Oliver C Jones (born 1985 in Shropshire, UK) is a contemporary British artist known for his large-scale photorealist chalk pastel drawings. His work is most fundamentally concerned with flesh, in particular how its image exists and how it is interpreted in society.

Jones graduated in 2008 from the Birmingham Institute of Art and Design with First-Class Honors. Shortly after graduation, Jones was the winner of the Best of UK competition at SaLon Gallery, London, earning a place in the UK's Future Greats show. In 2010, Jones was shortlisted for the Threadneedle Prize for Painting and Sculpture for his work Georgina, which featured 'an optical illusion in which a girl's face was upside-down and the eyes and mouth were flipped up the right way.' His work was also featured in the BBC2 show Show Me the Monet. Jones was shortlisted for the Young Masters Art Prize 2014 and awarded a Highly Commended Prize.

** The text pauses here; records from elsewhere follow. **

(* ===== verification/Authentication.v ===== *)
(** src/crates/smcv-app/src/authentication.rs: enrollment of the owner,
    password login, browser sessions and the keyed commitments of principals,
    authenticators and sessions.

    Argon2id and the PHC string format are third-party code: the operations of
    the class [PasswordHashing]. *)
From Stdlib Require Import ZArith Lia Strings.Byte String.
From stdpp Require Import base tactics numbers option strings list gmap.
From S2P Require Import Prelude RustStd Core Crypto Format Sql Schema Records VaultStore IdentityStore Store Metadata VaultCore.

Definition SESSION_IDLE_MS : Z := 30 * 60 * 1000.
Definition SESSION_ABSOLUTE_MS : Z := 12 * 60 * 60 * 1000.
Definition RECENT_AUTH_MS : Z := 5 * 60 * 1000.
Definition MIN_PASSWORD_BYTES : Z := 12.
Definition MAX_PASSWORD_BYTES : Z := 1024.

Inductive AuthenticationError : Type :=
| Rejected | AuInvalidInput | AuIntegrity | AuUnavailable.

#[export] Instance AuthenticationError_eq_decision : EqDecision AuthenticationError.
Proof. solve_decision. Defined.

(** What [PasswordHash::new] and [Params::try_from] find in a PHC string. *)
Record PasswordHash : Type := {
  ph_algorithm : string;
  ph_version : option Z;
  ph_params : option (Z * Z * Z * option Z);
  ph_has_salt : bool;
  ph_hash_length : option Z }.

Class PasswordHashing : Type := {
  (** [PasswordHash::new] *)
  phc_parse : string -> option PasswordHash;
  (** Argon2id, version 19, 64 MiB, 3 passes, 1 lane, 32 bytes, with the salt
      of the [d]-th draw, as a PHC string. *)
  argon2_hash : nat -> blob -> option string;
  (** [verify_password] against a parsed PHC string *)
  argon2_verify : blob -> string -> bool }.

Record BrowserSessionSecrets : Type := {
  bs_session_token : blob;
  bs_csrf_token : blob;
  bs_absolute_expires_at_unix_ms : Z }.

Record AuthenticatedOwner : Type := {
  ao_principal_id : PrincipalId;
  ao_session_id : SessionId;
  ao_authenticator_id : AuthenticatorId;
  ao_recent_auth_until_unix_ms : Z;
  ao_valid_from_unix_ms : Z;
  ao_valid_until_unix_ms : Z }.

(** [AuthenticatedOwner::is_valid_at] *)
Definition is_valid_at (o : AuthenticatedOwner) (now : Z) : bool :=
  (ao_valid_from_unix_ms o <=? now) && (now <=? ao_valid_until_unix_ms o).
(** [AuthenticatedOwner::is_recent_at] *)
Definition is_recent_at (o : AuthenticatedOwner) (now : Z) : bool :=
  (now <=? ao_recent_auth_until_unix_ms o) && is_valid_at o now.

(** [authentication::map_storage] *)
Definition auth_map_storage (e : StorageError) : AuthenticationError :=
  match e with
  | InvalidData | MigrationMismatch => AuIntegrity
  | Conflict | StateConflict => Rejected
  | _ => AuUnavailable
  end.

Abbreviation Auth A := (Prog World AuthenticationError A).

(** [self.store.op(..).map_err(map_storage)] *)
Definition auth_call {A} (m : Store A) : Auth A := call_raw m (map_err auth_map_storage).
Definition auth_ask {A} (f : Db -> result StorageError A) : Auth A := auth_call (prog_read f).

(** [validate_password] *)
Definition validate_password (password : rstring) : result AuthenticationError unit :=
  if negb ((MIN_PASSWORD_BYTES <=? rs_len password) && (rs_len password <=? MAX_PASSWORD_BYTES))
  then Err AuInvalidInput else Ok tt.

(** [checked_add] on i64 *)
Definition i64_checked_add (a b : Z) : option Z :=
  if (i64_min <=? a + b) && (a + b <=? i64_max) then Some (a + b) else None.

Section Commitments.
Context {CR : Crypto} (self : InitializedVault).

(** [state_commitment(..).map_err(|_| AuthenticationError::Integrity)] *)
Definition auth_commit (canonical : blob) : result AuthenticationError (array 32) :=
  map_err (fun _ => AuIntegrity) (state_commitment (iv_audit_key self) canonical).

(** [principal_commitment] *)
Definition principal_commitment (principal_id : PrincipalId) (kind state : string) (revision : Z)
  : result AuthenticationError (array 32) :=
  auth_commit (canonical_text
    [bstr "principal"; uuid_text principal_id; bstr kind; bstr state; dec revision]).

Definition principal_kind_text (k : PrincipalKind) : string :=
  match k with Owner => "owner" | Service => "service" end.

(** [verify_principal_commitment] *)
Definition verify_principal_commitment (p : PrincipalRecord) : result AuthenticationError unit :=
  let? expected := principal_commitment (pc_principal_id p) (principal_kind_text (pc_kind p))
                     (pc_state p) (pc_revision p) in
  if negb (bool_decide (expected = pc_state_commitment p)) then Err AuIntegrity else Ok tt.

(** [authenticator_commitment] *)
Definition authenticator_commitment (authenticator_id : AuthenticatorId) (principal_id : PrincipalId)
    (kind : AuthenticatorKind) (credential_lookup credential_data : option blob)
    (password_phc : option string) (state : string) (created_at : Z)
    (last_used_at revoked_at : option Z) : result AuthenticationError (array 32) :=
  auth_commit (canonical_text
    [bstr "authenticator"; uuid_text authenticator_id; uuid_text principal_id;
     bstr (authenticator_kind_as_str kind);
     default [] (hex_encode <$> credential_lookup); default [] (hex_encode <$> credential_data);
     bstr (default "" password_phc); bstr state; dec created_at;
     debug_opt last_used_at; debug_opt revoked_at]).

(** [verify_authenticator_commitment] *)
Definition verify_authenticator_commitment (a : OwnerAuthenticatorRecord)
  : result AuthenticationError unit :=
  let? expected := authenticator_commitment (or_authenticator_id a) (or_principal_id a) (or_kind a)
      (or_credential_lookup a) (or_credential_data a) (or_password_phc a) (or_state a)
      (or_created_at_unix_ms a) (or_last_used_at_unix_ms a) (or_revoked_at_unix_ms a) in
  if negb (bool_decide (expected = or_state_commitment a)) then Err AuIntegrity else Ok tt.

(** [session_commitment]; the length of the stored commitment is always 32. *)
Definition session_commitment (s : SessionRecord) (last_used_at idle_expires_at recent_auth_at : Z)
    (revoked_at : option Z) : result AuthenticationError (array 32) :=
  auth_commit (canonical_text
    [bstr "session"; uuid_text (ses_session_id s); hex_encode (arr (ses_lookup_id s));
     hex_encode (arr (ses_verifier s)); hex_encode (arr (ses_csrf_verifier s));
     uuid_text (ses_principal_id s); uuid_text (ses_authenticator_id s);
     bstr (authenticator_kind_as_str (ses_auth_method s)); dec (ses_created_at_unix_ms s);
     dec (ses_absolute_expires_at_unix_ms s); dec (zlen (arr (ses_state_commitment s)));
     dec last_used_at; dec idle_expires_at; dec (ses_absolute_expires_at_unix_ms s);
     dec recent_auth_at; debug_opt revoked_at]).

(** [verify_session_commitment] *)
Definition verify_session_commitment (s : SessionRecord) : result AuthenticationError unit :=
  let? expected := session_commitment s (ses_last_used_at_unix_ms s) (ses_idle_expires_at_unix_ms s)
      (ses_recent_auth_at_unix_ms s) (ses_revoked_at_unix_ms s) in
  if negb (bool_decide (expected = ses_state_commitment s)) then Err AuIntegrity else Ok tt.

(** [verify_owner_context_active] *)
Definition verify_owner_context_active (owner : AuthenticatedOwner) (now : Z) : Auth unit :=
  do! _ := prog_reject (negb (is_valid_at owner now)) Rejected in
  do! s := auth_ask (fun d => session d (ao_session_id owner)) in
  do! _ := prog_lift (verify_session_commitment s) in
  prog_reject (negb (bool_decide (ses_principal_id s = ao_principal_id owner))
               || bool_decide (is_Some (ses_revoked_at_unix_ms s))
               || (now <? ses_created_at_unix_ms s) || (now <? ses_last_used_at_unix_ms s)
               || (ses_idle_expires_at_unix_ms s <? now)
               || (ses_absolute_expires_at_unix_ms s <? now)) Rejected.

(** [self.build_audit(..).map_err(|_| AuthenticationError::Unavailable)] *)
Definition auth_audit (action target_kind : string) (target_id : option ObjectId)
    (op : OperationContext) : Auth AuditRecord :=
  prog_map_err (fun _ => AuUnavailable) (build_audit self action target_kind target_id op).

Definition auth_random_id : Auth Uuid := prog_map_err (fun _ => AuUnavailable) random_id.

(** The context of an operation no session or credential stands behind. *)
Definition local_operation (request_id : RequestId) (now : Z) : OperationContext :=
  {| oc_request_id := request_id; oc_actor_principal_id := None; oc_credential_kind := None;
     oc_credential_id := None; oc_now_unix_ms := now |}.
Definition session_operation (principal_id : PrincipalId) (session_id : SessionId)
    (request_id : RequestId) (now : Z) : OperationContext :=
  {| oc_request_id := request_id; oc_actor_principal_id := Some principal_id;
     oc_credential_kind := Some "session"; oc_credential_id := Some session_id;
     oc_now_unix_ms := now |}.

(** [create_browser_session] *)
Definition create_browser_session (owner : PrincipalRecord) (a : OwnerAuthenticatorRecord)
    (updated_credential_data : option blob) (request_id : RequestId) (now : Z)
  : Auth BrowserSessionSecrets :=
  do! _ := prog_reject ((now <? or_created_at_unix_ms a)
                        || is_some_and (or_last_used_at_unix_ms a) (fun last_used => now <? last_used))
             Rejected in
  do! issued := prog_map_err (fun _ => AuUnavailable)
                  (randomly (issue_session (iv_token_verifier_key self))) in
  do! session_id := auth_random_id in
  do! idle := prog_lift (ok_or AuUnavailable (i64_checked_add now SESSION_IDLE_MS)) in
  do! absolute := prog_lift (ok_or AuUnavailable (i64_checked_add now SESSION_ABSOLUTE_MS)) in
  let s := {| ses_session_id := session_id; ses_lookup_id := is_lookup_id issued;
              ses_verifier := is_session_verifier issued; ses_csrf_verifier := is_csrf_verifier issued;
              ses_principal_id := pc_principal_id owner;
              ses_authenticator_id := or_authenticator_id a; ses_auth_method := or_kind a;
              ses_created_at_unix_ms := now; ses_last_used_at_unix_ms := now;
              ses_idle_expires_at_unix_ms := idle; ses_absolute_expires_at_unix_ms := absolute;
              ses_recent_auth_at_unix_ms := now; ses_revoked_at_unix_ms := None;
              ses_state_commitment := zeros 32 |} in
  do! session_state := prog_lift (session_commitment s now idle now None) in
  do! authenticator_state := prog_lift (authenticator_commitment (or_authenticator_id a)
    (or_principal_id a) (or_kind a) (or_credential_lookup a)
    (match updated_credential_data with Some _ => updated_credential_data | None => or_credential_data a end)
    (or_password_phc a) (or_state a) (or_created_at_unix_ms a) (Some now) (or_revoked_at_unix_ms a)) in
  do! audit := auth_audit "session:create" "session" (Some session_id)
                 (session_operation (pc_principal_id owner) session_id request_id now) in
  do! _ := auth_call (create_session
    {| sin_session_id := session_id; sin_lookup_id := is_lookup_id issued;
       sin_verifier := is_session_verifier issued; sin_csrf_verifier := is_csrf_verifier issued;
       sin_principal_id := pc_principal_id owner; sin_authenticator_id := or_authenticator_id a;
       sin_auth_method := or_kind a; sin_created_at_unix_ms := now;
       sin_idle_expires_at_unix_ms := idle; sin_absolute_expires_at_unix_ms := absolute;
       sin_recent_auth_at_unix_ms := now; sin_state_commitment := session_state;
       sin_expected_authenticator_state_commitment := or_state_commitment a;
       sin_authenticator_state_commitment := authenticator_state;
       sin_authenticator_credential_data := updated_credential_data |} audit) in
  prog_ret {| bs_session_token := is_session_token issued; bs_csrf_token := is_csrf_token issued;
              bs_absolute_expires_at_unix_ms := absolute |}.
(* ===== verification/ServiceIdentity.v ===== *)
(** src/crates/smcv-app/src/service_identity.rs: workload identities, their
    encrypted labels, and application credentials. *)
From Stdlib Require Import ZArith Lia Strings.Byte String.
From stdpp Require Import base tactics numbers option strings list gmap.
From S2P Require Import Prelude RustStd Core Crypto Format Sql Schema Records PolicyStore VaultStore IdentityStore Store Metadata VaultCore Authentication Authorization.

Definition MAX_LABEL_BYTES : Z := 128.
Definition MAX_SERVICE_DESCRIPTION_BYTES : Z := 2048.

Record ServiceIdentityMetadata : Type := {
  sm_label : rstring;
  sm_description : option rstring }.

Record IssuedApplicationCredential : Type := {
  iac_credential_id : CredentialId;
  iac_plaintext : blob;
  iac_expires_at_unix_ms : option Z }.

Record ApplicationCredentialSummary : Type := {
  acs_credential_id : CredentialId;
  acs_created_at_unix_ms : Z;
  acs_expires_at_unix_ms : option Z;
  acs_last_used_at_unix_ms : option Z;
  acs_revoked_at_unix_ms : option Z;
  acs_revision : Z }.

Record ServiceIdentitySummary : Type := {
  sis_principal_id : PrincipalId;
  sis_metadata : ServiceIdentityMetadata;
  sis_state : string;
  sis_revision : Z }.

(** [map_authorization] *)
Definition map_authorization (e : AuthorizationError) : AuthenticationError :=
  match e with
  | Denied | RecentAuthenticationRequired => Rejected
  | AzInvalidInput => AuInvalidInput
  | AzIntegrity => AuIntegrity
  | AzUnavailable => AuUnavailable
  end.
Section Log.
Context {CR : Crypto} (self : InitializedVault).

Lemma run_all_ok l w :
  Forall (fun vo => in_i64 (oc_now_unix_ms vo.2)) l -> world_ok self w -> world_ok self (run_all self l w).
Proof.
  intros HF. revert w. induction HF as [|[v op] l Hop HF IH]; intros w Hw; simpl; [done|].
  apply IH. by apply keeps_run_op.
Qed.

(** The rows of a chained table are in order already. *)
Lemma audit_rows_linked d : db_ok d -> audit_rows d = rows (db_audit d).
Proof.
  intros Hok. unfold audit_rows. pose proof (ok_linked _ Hok) as Hl. unfold audit_linked in Hl.
  replace (select _ (db_audit d)) with (rows (db_audit d)).
  - apply order_by_id. eapply StronglySorted_impl; [|by eapply linked_increasing].
    unfold by_sequence. intros. apply Z.leb_le. lia.
  - unfold select. symmetry. apply linked_seq in Hl. induction Hl as [|r l Hr Hl IH]; simpl; [done|].
    rewrite (proj2 (Z.ltb_lt _ _)) by lia. by rewrite IH.
Qed.

Lemma parse_audit_links r a :
  parse_audit r = Ok a -> arr (ar_previous_commitment a) = au_previous_commitment r
    /\ arr (ar_commitment a) = au_commitment r.
Proof.
  unfold parse_audit. intros H. minv. cbn. unfold parse_array in *. minv.
  repeat match goal with H : try_array 32 _ = Some _ |- _ => apply try_array_Some in H end. done.
Qed.

Lemma authentic_log_chain seq c l :
  linked seq (arr c) l -> (forall r, r ∈ l -> exists a, parse_audit r = Ok a /\ event_ok self a) ->
  exists recs, result_mapM parse_audit l = Ok recs /\ authentic_chain self (seq, c) recs
    /\ Forall record_typed recs
    /\ ((position (seq, c) recs).1, arr (position (seq, c) recs).2) = chain_end seq (arr c) l.
Proof.
  revert seq c. induction l as [|r l IH]; intros seq c Hl Ha; [by exists []|].
  simpl in Hl. destruct Hl as (Hs & _ & Hp & Hl).
  destruct (Ha r) as (a & Hr & Ht & Haa); [set_solver|].
  destruct (parse_audit_sequence _ _ Hr) as [Hsq _]. destruct (parse_audit_links _ _ Hr) as [Ep Ec].
  rewrite <- Ec in Hl. destruct (IH _ _ Hl) as (recs & Hm & Hc & HT & He); [set_solver|].
  exists (a :: recs). simpl. rewrite Hr, Hm. simpl. rewrite Hsq, <- Ec. split_and!; try done; [|by constructor].
  apply array_eq. by rewrite Ep.
Qed.

Lemma audit_chain_of_ok d :
  db_ok d -> log_authentic self d ->
  exists recs, audit_log d = Ok recs /\ authentic_chain self origin recs /\ Forall record_typed recs
    /\ audit_head d = Ok (head_at (position origin recs)) /\ (position origin recs).1 = zlen (rows (db_audit d)).
Proof.
  intros Hok Hl. destruct (authentic_log_chain 0 (zeros 32) (rows (db_audit d))) as (recs & Hm & Hc & HT & He);
    [apply Hok|done|].
  exists recs. unfold audit_log. rewrite audit_rows_linked by done. split; [done|]. split; [done|]. split; [done|].
  destruct (audit_head_end d) as (h & Hh & Hend & _); [eauto with tables|apply Hok|].
  split.
  - rewrite Hh. f_equal. unfold audit_end, chain_origin in Hend. rewrite Hend in He. destruct h. cbn in He |- *.
    injection He as E1 E2. unfold head_at, origin. f_equal; [done|]. by apply array_eq.
  - unfold origin. rewrite (chain_sequence _ _ _ Hc). apply result_mapM_Forall2, Forall2_length in Hm. unfold zlen. cbn. lia.
Qed.
End Log.

(** The same world with no other connection left. *)
Definition quiesce (w : World) : World :=
  {| w_db := w_db w; w_draws := w_draws w; w_ring := w_ring w; w_root_key := w_root_key w; w_schedule := [] |}.

(** A vault that satisfies the invariant verifies. *)
Lemma world_ok_verifies {CR : Crypto} (self : InitializedVault) (w : World) :
  world_ok self w ->
  exists v, verify_audit_chain self (quiesce w) = (Ok v, quiesce w)
            /\ av_events_verified v = zlen (rows (db_audit (w_db w))).
Proof.
  intros [Hok Hlog _ _].
  destruct (audit_chain_of_ok self _ Hok Hlog) as (recs & Hr & Hc & _ & Hh & Hn).
  exists (verification_at (position origin recs)). split; [|done].
  destruct (verify_audit_chain_spec self (quiesce w)) as [Hs Hv]; [done|cbn; eauto with tables| |].
  { intros r Hin. pose proof (ok_linked _ Hok) as Hlk. apply linked_seq in Hlk. rewrite Forall_forall in Hlk.
    by apply Hlk. }
  destruct (verify_audit_chain self (quiesce w)) as [r w'']. simpl in *. subst w''. f_equal. apply Hv. eauto.
Qed.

In his debut 2014 solo exhibition Love the Skin You're In, Jones 'explored society's obsession with perfect skin' and the exhibition included a portrait of his young daughter with plastic surgery marks covering her face titled Designer Baby.

Jones is the Co-Founder of A3 Project Space Digbeth, Birmingham, UK which supports contemporary artists and hosts residencies in collaboration with mac birmingham and Turning Point West Midlands .

Jones is represented by Los Angeles-based gallery GUSFORD.